## TASK STATEMENT
Nothing outside the range below should be printed. Output exactly the lines from the line with "rewrite Hst, Hp, Hb." to the line with "unfold pump_inbox. rewrite Hi, (dst_codec", both included.

## Extracted data entries

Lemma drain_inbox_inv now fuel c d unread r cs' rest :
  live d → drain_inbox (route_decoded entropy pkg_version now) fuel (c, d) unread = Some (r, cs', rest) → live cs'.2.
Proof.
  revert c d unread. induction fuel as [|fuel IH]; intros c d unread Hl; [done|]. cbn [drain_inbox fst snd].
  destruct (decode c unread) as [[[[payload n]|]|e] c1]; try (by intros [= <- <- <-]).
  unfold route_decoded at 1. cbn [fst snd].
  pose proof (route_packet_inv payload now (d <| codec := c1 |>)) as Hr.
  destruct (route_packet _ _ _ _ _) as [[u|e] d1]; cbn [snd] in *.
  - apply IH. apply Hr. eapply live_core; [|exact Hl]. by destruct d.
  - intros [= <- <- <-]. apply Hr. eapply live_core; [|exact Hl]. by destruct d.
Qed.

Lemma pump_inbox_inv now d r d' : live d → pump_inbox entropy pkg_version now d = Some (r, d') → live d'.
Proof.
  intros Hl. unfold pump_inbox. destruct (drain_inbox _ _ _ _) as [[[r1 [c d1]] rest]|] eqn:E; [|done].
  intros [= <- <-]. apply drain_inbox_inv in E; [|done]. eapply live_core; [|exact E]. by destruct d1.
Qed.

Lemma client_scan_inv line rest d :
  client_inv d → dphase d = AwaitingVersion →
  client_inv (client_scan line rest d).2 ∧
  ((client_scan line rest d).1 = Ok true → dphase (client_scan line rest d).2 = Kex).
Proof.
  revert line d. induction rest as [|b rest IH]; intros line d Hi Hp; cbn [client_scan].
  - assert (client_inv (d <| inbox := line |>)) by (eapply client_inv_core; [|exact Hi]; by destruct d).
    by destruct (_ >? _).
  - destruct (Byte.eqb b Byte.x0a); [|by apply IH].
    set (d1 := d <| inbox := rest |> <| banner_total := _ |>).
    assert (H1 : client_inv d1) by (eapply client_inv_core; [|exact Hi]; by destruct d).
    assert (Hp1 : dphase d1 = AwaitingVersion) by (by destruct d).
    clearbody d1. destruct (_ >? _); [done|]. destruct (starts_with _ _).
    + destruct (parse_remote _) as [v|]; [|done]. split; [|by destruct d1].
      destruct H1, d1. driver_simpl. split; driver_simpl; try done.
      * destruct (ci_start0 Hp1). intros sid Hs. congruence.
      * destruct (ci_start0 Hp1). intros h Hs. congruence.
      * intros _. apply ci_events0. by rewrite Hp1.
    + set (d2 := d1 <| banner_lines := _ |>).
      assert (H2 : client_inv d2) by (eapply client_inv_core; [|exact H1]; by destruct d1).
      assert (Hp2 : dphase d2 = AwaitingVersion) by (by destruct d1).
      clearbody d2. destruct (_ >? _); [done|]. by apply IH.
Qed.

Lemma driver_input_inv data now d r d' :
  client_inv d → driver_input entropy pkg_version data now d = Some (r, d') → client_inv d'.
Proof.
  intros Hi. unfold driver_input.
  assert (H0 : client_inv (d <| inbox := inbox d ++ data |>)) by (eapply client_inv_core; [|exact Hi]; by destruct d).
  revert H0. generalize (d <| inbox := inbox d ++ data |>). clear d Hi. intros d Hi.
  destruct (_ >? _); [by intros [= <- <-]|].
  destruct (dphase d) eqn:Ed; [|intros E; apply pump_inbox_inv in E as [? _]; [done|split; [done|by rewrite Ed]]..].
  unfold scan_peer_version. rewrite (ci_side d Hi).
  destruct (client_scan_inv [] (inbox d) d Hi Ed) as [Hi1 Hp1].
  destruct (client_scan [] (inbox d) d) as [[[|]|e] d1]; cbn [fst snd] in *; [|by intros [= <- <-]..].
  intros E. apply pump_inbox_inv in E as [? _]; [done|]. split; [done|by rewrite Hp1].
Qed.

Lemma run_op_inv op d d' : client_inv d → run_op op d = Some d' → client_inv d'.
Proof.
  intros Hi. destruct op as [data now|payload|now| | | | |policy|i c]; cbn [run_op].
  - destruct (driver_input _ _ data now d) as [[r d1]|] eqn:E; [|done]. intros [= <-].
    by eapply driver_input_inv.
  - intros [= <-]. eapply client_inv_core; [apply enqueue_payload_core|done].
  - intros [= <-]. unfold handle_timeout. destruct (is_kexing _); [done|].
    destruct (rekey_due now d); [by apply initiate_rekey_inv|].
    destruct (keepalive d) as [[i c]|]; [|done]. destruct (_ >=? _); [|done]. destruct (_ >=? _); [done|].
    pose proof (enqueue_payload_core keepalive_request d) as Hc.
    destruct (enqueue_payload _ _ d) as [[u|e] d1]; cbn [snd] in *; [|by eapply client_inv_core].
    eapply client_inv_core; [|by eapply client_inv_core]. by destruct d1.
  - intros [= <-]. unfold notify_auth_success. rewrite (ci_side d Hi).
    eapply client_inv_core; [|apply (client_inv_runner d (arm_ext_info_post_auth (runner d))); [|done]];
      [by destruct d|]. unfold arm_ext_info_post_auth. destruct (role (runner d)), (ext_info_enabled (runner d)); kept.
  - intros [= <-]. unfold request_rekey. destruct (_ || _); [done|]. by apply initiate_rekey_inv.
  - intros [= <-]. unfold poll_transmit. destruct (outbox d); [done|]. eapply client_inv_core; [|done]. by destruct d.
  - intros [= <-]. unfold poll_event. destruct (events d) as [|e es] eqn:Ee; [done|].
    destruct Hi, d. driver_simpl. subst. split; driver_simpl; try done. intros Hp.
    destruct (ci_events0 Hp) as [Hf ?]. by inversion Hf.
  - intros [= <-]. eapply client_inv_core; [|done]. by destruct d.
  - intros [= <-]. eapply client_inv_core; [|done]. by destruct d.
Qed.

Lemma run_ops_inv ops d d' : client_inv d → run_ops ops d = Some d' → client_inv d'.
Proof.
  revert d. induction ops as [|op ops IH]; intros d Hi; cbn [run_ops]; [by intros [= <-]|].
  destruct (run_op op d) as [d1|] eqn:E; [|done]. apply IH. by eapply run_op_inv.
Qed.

---

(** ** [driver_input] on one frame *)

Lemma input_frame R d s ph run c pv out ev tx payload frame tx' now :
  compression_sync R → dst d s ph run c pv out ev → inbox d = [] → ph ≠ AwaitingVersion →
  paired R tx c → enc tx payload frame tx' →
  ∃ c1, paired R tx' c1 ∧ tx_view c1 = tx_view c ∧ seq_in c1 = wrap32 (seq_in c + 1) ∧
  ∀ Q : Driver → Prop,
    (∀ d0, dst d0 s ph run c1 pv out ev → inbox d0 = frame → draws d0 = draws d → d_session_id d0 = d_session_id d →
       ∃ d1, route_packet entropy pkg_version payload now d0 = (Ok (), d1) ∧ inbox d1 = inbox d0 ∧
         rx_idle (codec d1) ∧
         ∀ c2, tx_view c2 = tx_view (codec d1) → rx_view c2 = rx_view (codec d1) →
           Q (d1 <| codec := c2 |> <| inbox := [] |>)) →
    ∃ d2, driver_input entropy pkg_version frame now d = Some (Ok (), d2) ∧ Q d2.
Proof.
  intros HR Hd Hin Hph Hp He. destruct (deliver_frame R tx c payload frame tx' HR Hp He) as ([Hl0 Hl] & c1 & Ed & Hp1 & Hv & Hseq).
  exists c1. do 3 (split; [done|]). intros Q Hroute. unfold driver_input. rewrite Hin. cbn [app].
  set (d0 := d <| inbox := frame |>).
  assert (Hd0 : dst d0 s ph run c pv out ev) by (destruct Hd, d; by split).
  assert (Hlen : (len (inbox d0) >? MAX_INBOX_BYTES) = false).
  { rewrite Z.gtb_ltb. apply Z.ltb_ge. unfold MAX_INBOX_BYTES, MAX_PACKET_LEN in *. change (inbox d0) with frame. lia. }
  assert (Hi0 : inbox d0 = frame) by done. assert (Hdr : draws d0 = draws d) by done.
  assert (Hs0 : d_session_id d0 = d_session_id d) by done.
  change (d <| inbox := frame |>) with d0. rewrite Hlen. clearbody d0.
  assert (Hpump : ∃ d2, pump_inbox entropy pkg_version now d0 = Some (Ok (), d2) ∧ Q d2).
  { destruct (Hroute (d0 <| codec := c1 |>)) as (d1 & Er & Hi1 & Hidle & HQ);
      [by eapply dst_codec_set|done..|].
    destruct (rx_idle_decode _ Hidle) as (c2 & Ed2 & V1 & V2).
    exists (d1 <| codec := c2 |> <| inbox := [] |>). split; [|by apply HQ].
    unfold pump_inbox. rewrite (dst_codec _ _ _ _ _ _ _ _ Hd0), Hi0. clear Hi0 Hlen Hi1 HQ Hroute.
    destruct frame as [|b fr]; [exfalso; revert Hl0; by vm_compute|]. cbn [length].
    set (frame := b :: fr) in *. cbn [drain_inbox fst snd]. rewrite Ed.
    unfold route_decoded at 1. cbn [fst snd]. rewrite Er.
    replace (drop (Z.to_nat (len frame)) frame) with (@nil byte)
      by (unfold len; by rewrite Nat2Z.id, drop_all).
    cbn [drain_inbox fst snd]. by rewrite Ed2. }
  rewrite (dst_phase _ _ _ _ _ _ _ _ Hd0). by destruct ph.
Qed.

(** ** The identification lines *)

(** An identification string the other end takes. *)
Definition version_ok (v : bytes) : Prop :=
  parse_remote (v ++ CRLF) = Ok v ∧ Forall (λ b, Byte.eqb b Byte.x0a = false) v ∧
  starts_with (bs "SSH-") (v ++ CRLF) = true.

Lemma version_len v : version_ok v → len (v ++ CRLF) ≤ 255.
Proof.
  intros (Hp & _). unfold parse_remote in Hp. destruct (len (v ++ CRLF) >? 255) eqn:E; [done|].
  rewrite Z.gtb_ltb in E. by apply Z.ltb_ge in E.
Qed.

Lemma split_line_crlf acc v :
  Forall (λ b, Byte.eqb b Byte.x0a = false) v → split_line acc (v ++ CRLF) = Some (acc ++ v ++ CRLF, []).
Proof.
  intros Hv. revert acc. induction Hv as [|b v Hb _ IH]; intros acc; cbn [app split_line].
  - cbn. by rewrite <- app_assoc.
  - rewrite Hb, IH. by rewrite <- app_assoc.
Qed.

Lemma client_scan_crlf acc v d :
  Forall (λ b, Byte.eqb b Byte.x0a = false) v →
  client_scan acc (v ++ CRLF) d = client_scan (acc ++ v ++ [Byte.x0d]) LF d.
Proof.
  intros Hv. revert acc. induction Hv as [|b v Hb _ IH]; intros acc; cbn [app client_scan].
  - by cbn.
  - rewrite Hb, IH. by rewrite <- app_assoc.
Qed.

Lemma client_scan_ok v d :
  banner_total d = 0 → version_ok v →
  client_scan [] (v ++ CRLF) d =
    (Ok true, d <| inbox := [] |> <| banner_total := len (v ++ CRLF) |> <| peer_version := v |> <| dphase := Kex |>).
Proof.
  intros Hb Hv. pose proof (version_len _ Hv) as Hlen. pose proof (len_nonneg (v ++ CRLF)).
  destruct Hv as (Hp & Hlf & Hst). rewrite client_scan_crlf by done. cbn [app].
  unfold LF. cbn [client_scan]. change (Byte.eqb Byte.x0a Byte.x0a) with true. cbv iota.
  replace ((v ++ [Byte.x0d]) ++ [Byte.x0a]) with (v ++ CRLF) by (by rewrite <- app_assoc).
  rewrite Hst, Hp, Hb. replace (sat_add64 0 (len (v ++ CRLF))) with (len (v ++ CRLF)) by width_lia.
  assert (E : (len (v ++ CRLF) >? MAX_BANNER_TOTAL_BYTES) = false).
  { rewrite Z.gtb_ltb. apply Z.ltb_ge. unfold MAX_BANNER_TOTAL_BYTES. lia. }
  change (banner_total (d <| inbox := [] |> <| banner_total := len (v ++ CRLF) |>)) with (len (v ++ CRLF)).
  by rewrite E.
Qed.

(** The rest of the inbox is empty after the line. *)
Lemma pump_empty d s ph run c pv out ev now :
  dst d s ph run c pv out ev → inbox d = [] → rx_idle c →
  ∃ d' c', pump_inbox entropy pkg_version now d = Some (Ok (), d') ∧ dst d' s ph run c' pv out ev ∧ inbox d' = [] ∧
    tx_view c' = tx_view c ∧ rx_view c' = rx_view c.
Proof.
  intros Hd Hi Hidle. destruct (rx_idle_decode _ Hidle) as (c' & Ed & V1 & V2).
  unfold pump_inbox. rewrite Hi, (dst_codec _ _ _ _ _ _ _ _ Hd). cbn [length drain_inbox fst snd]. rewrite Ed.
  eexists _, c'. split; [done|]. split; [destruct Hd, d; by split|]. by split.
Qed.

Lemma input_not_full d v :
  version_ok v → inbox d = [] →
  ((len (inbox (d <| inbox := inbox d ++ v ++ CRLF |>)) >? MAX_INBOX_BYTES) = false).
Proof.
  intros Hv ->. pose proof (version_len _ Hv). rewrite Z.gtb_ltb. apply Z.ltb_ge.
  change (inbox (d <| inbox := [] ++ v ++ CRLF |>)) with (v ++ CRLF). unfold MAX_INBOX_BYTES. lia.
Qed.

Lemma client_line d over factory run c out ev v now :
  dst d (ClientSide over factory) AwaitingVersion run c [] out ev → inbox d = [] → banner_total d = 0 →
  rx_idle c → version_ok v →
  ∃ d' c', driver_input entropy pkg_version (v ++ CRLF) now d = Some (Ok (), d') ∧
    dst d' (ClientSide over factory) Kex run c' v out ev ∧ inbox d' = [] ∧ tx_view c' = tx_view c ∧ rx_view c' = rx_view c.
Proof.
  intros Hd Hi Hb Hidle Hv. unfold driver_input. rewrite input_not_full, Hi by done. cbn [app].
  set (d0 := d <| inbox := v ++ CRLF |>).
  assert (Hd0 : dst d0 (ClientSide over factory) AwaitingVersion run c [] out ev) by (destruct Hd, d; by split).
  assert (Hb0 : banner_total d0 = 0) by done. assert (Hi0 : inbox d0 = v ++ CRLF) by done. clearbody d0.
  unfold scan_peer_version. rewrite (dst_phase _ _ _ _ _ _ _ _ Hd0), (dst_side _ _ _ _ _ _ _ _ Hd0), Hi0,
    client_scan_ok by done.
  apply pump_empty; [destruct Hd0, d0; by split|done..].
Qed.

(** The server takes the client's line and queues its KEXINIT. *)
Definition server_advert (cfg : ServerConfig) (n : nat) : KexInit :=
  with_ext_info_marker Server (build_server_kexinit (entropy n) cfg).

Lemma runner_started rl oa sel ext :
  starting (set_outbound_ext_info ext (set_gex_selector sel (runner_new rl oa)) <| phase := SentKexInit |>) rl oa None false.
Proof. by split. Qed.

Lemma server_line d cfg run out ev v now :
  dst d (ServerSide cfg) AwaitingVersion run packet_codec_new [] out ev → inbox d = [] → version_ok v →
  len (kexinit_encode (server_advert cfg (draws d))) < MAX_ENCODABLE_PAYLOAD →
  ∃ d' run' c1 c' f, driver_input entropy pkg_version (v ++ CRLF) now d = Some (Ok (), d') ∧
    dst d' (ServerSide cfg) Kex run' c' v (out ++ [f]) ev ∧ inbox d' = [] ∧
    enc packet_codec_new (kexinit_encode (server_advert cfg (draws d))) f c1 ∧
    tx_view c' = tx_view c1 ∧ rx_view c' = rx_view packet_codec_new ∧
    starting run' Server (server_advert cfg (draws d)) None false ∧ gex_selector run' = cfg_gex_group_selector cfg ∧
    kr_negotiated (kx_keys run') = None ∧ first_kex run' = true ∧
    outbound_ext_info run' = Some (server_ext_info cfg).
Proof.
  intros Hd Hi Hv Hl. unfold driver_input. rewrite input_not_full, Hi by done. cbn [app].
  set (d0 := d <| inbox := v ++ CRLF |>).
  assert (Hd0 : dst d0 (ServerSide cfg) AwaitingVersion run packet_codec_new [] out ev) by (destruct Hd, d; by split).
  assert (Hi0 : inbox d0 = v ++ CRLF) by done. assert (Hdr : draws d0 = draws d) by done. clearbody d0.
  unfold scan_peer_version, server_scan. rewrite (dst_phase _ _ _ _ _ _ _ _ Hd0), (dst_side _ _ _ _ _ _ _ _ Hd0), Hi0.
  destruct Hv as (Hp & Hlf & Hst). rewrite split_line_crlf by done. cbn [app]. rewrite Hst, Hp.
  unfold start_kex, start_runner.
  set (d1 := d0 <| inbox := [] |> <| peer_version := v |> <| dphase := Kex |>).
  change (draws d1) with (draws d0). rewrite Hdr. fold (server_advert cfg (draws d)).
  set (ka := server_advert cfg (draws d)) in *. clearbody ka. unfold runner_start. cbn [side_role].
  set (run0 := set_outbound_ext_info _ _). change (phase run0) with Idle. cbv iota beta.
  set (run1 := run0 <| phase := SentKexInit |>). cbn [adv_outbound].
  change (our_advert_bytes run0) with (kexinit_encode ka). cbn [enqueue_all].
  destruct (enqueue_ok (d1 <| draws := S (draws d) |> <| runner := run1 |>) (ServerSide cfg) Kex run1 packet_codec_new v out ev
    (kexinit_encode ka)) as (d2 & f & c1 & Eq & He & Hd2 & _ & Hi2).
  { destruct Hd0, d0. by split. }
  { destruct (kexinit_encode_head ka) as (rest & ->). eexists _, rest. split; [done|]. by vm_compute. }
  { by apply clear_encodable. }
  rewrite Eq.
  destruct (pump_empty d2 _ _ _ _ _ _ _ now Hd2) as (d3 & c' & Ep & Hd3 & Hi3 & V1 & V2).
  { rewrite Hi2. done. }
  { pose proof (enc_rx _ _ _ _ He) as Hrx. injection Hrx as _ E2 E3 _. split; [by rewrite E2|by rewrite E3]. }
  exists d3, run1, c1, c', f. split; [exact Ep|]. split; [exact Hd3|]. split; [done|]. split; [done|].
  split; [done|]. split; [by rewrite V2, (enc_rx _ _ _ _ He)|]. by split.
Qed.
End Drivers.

## COMPLETED TASK
  rewrite Hst, Hp, Hb. replace (sat_add64 0 (len (v ++ CRLF))) with (len (v ++ CRLF)) by width_lia.
  assert (E : (len (v ++ CRLF) >? MAX_BANNER_TOTAL_BYTES) = false).
  { rewrite Z.gtb_ltb. apply Z.ltb_ge. unfold MAX_BANNER_TOTAL_BYTES. lia. }
  change (banner_total (d <| inbox := [] |> <| banner_total := len (v ++ CRLF) |>)) with (len (v ++ CRLF)).
  by rewrite E.
Qed.

(** The rest of the inbox is empty after the line. *)
Lemma pump_empty d s ph run c pv out ev now :
  dst d s ph run c pv out ev → inbox d = [] → rx_idle c →
  ∃ d' c', pump_inbox entropy pkg_version now d = Some (Ok (), d') ∧ dst d' s ph run c' pv out ev ∧ inbox d' = [] ∧
    tx_view c' = tx_view c ∧ rx_view c' = rx_view c.
Proof.
  intros Hd Hi Hidle. destruct (rx_idle_decode _ Hidle) as (c' & Ed & V1 & V2).
  unfold pump_inbox. rewrite Hi, (dst_codec _ _ _ _ _ _ _ _ Hd). cbn [length drain_inbox fst snd]. rewrite Ed.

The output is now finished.